This  recent post highlighted a Foreign Corrupt Practices Act article by former Deputy DOJ Assistant General Larry Thompson in a recent issue of the American Criminal Law Review (“ACLR”). Thompson’s article was part of a symposium edition of the ACLR (Volume 51, Number 1, Winter 2014) titled “Reducing Corporate Criminality: Evaluating Department of Justice Policy on the Prosecution of Business Organizations and Options for Reform.”
In addition to Thompson’s article, there was another FCPA article in the ACLR edition that should likewise make its way onto your reading stack.
Barry Pollack  (Miller & Chevalier) was the lead author of an article focusing on DOJ guidance surrounding the FCPA, including the 2012 FCPA Guidance . (See “Lone Wolf Or The Start Of A New Pack: Should The FCPA Guidance Represent A New Paradigm In Evaluating Corporate Criminal Liability Risks?”).
Commenting on DOJ settlement documents (NPAs/DPAs, etc.) serving as “de facto agency ‘jurisprudence’ guiding corporate conduct”, Pollack observes, consistent with my own observations in “The Facade of FCPA Enforcement ” (2010), as follows.
“While publicly available resources regarding settlement dispositions through plea agreements, DPAs, and NPAs are helpful in providing corporations with some insight into the DOJ’s enforcement priorities and practices, there are some very important differences and limitations which distinguish these settlement documents from case law. Most importantly, these settlements represent the results of privately-negotiated agreements between the DOJ and corporate defendants, which are subject to little or no judicial scrutiny. While plea agreements and DPAs are filed with the court and are technically subject to a judge’s approval, the DOJ and defendants are not generally required to present or defend the factual assertions or legal theories contained in such agreements. Furthermore, NPAs are subject to no judicial scrutiny because they are not filed with the court. Accordingly, these documents provide fertile ground for the prosecution to advance expansive enforcement theories based on bare-boned and undeveloped factual assertions without having to meet the burden of proof beyond a reasonable doubt, given that the promise of avoiding the costly and risky endeavor of litigation through settlement provides every incentive to corporate defendants to accept the prosecution’s position so long as the matter is resolved quickly and for the lowest fine possible.

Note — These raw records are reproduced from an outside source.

Lemma advance_world (elapsed : nat) (w : World) :
  let w' := EventLoop.advance elapsed w in
  raises w' = raises w
  /\ clock w' = (clock w + elapsed)%nat
  /\ timers w' = List.filter (fun t => negb (EventLoop.is_due (clock w + elapsed) t)) (timers w)
  /\ (forall key, items w !! key = None -> items w' !! key = None).
Proof.
  simpl. rewrite advance_unfold.
  match goal with |- context [fold_left EventLoop.fire ?ts ?w0] =>
    destruct (fire_all_world ts w0) as (Hr & Ht & Hc & Hi) end.
  repeat split; try assumption.
Qed.

(** ** Actions of a store leave alone the keys it cannot form *)



Lemma existsAsync_reads (this : TypeSafeStore.t) (key : string) (w : World) :
  raises w (CGetItemAsync (TypeSafeStore.getNamespacedKey this key)) = false ->
  TypeSafeStore.existsAsync this key w
  = (Normal (match items w !! TypeSafeStore.getNamespacedKey this key with
             | Some _ => true
             | None => false
             end), w).
Proof.
  intros Hquiet. unfold TypeSafeStore.existsAsync, bind, SecureStore.getItemAsync.
  rewrite Hquiet. reflexivity.
Qed.

Lemma exists_reads (this : TypeSafeStore.t) (key : string) (w : World) :
  raises w (CGetItem (TypeSafeStore.getNamespacedKey this key)) = false ->
  TypeSafeStore.exists_ this key w
  = (Normal (match items w !! TypeSafeStore.getNamespacedKey this key with
             | Some _ => true
             | None => false
             end), w).
Proof.
  intros Hquiet. unfold TypeSafeStore.exists_, bind, SecureStore.getItem.
  rewrite Hquiet. reflexivity.
Qed.

(** ** Writing, then reading *)

Lemma set_writes (this : TypeSafeStore.t) (key : string) (value : JSValue)
    (stored : string) (w : World) :
  TypeSafeStore.value (TypeSafeStore.setFn this key value) = Some stored ->
  raises w (CSetItem (TypeSafeStore.getNamespacedKey this key) stored) = false ->
  TypeSafeStore.set this key value w
  = (Normal true,
     with_items w (<[TypeSafeStore.getNamespacedKey this key := stored]> (items w))).
Proof.
  intros Hstored Hquiet. unfold TypeSafeStore.set, bind, SecureStore.setItem.
  rewrite Hstored. simpl. rewrite Hquiet. reflexivity.
Qed.

Lemma setAsync_writes (this : TypeSafeStore.t) (key : string) (value : JSValue)
    (stored : string) (w : World) :
  TypeSafeStore.value (TypeSafeStore.setFn this key value) = Some stored ->
  raises w (CSetItemAsync (TypeSafeStore.getNamespacedKey this key) stored) = false ->
  TypeSafeStore.setAsync this key value w
  = (Normal true,
     with_items w (<[TypeSafeStore.getNamespacedKey this key := stored]> (items w))).
Proof.
  intros Hstored Hquiet. unfold TypeSafeStore.setAsync, bind, SecureStore.setItemAsync.
  rewrite Hstored. simpl. rewrite Hquiet. reflexivity.
Qed.

Lemma setWithExpiration_writes (this : TypeSafeStore.t) (key : string) (value : JSValue)
    (ttl : Z) (stored : string) (w : World) :
  TypeSafeStore.value (TypeSafeStore.setFn this key value) = Some stored ->
  raises w (CSetItemAsync (TypeSafeStore.getNamespacedKey this key) stored) = false ->
  TypeSafeStore.setWithExpiration this key value ttl w
  = (Normal tt,
     with_timers
       (with_items w (<[TypeSafeStore.getNamespacedKey this key := stored]> (items w)))
       (timers w ++ [ {| due := clock w + Z.to_nat ttl;
                         callback := DeleteItemLater (TypeSafeStore.getNamespacedKey this key) |} ])).
Proof.
  intros Hstored Hquiet.
  unfold TypeSafeStore.setWithExpiration, bind, SecureStore.setItemAsync, setTimeout.
  rewrite Hstored. simpl. rewrite Hquiet. reflexivity.
Qed.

As a result, the agreements do not necessarily contain all of the relevant facts that went into determining the outcomes. They may contain broader enforcement theories than what would result from fully litigated cases, they do not have precedential value and thus do not bind the DOJ to act consistently, and they may not represent cases where criminal FCPA violations would have been found had the cases actually been litigated.”
Regarding the 2012 FCPA Guidance, Pollack writes:
“Overall, while the Guide is comprehensive and represents an unprecedented undertaking, it marks no sharp departure from current practice. Rather, the Guide clarifies the statute and how it is applied by the enforcement agencies, expressly confirms pre-existing enforcement practices and policies apparent in settlement documents to practitioners in the field, and consolidates current agency thinking into a single, comprehensive reference source.”
Spot-on and consistent with my own observations in “Grading the Foreign Corrupt Practices Act Guidance .”
Further, Pollack states that the “FCPA Guide presents a class case of treating a symptom while ignoring the disease.”
Among the “facets” of the disease is that “the collateral consequences for contesting and litigating corporate criminal liability are far too great for a corporation of any size.”
The article then states:
“Unless and until at least one of these aspects of the disease is eradicated, the symptoms of the disease will continue to exist. The symptoms are over- and under-compliance based on a lack of clear understanding regarding what the law forbids, and the acceptance by risk-adverse corporations of criminal dispositions in cases that are eminently defensible.
In a world where the disease exists, the FCPA Guide makes perfect sense. It provides an authoritative source of information regarding current practice. Before the Guide was issued, practitioners could only cite to their own experience and the limited information available in negotiated settlements.”
“The FCPA Guide is not as novel as it might appear.”
“The authors hope that at some point, Congress will turn its attention to fighting the disease.”
I’ll second that, but add the DOJ and SEC to the mix (i.e. hopefully the enforcement agencies will turn its attention to better fighting the disease by reconsidering certain enforcement agency policies and procedures). (See here  among other posts for more).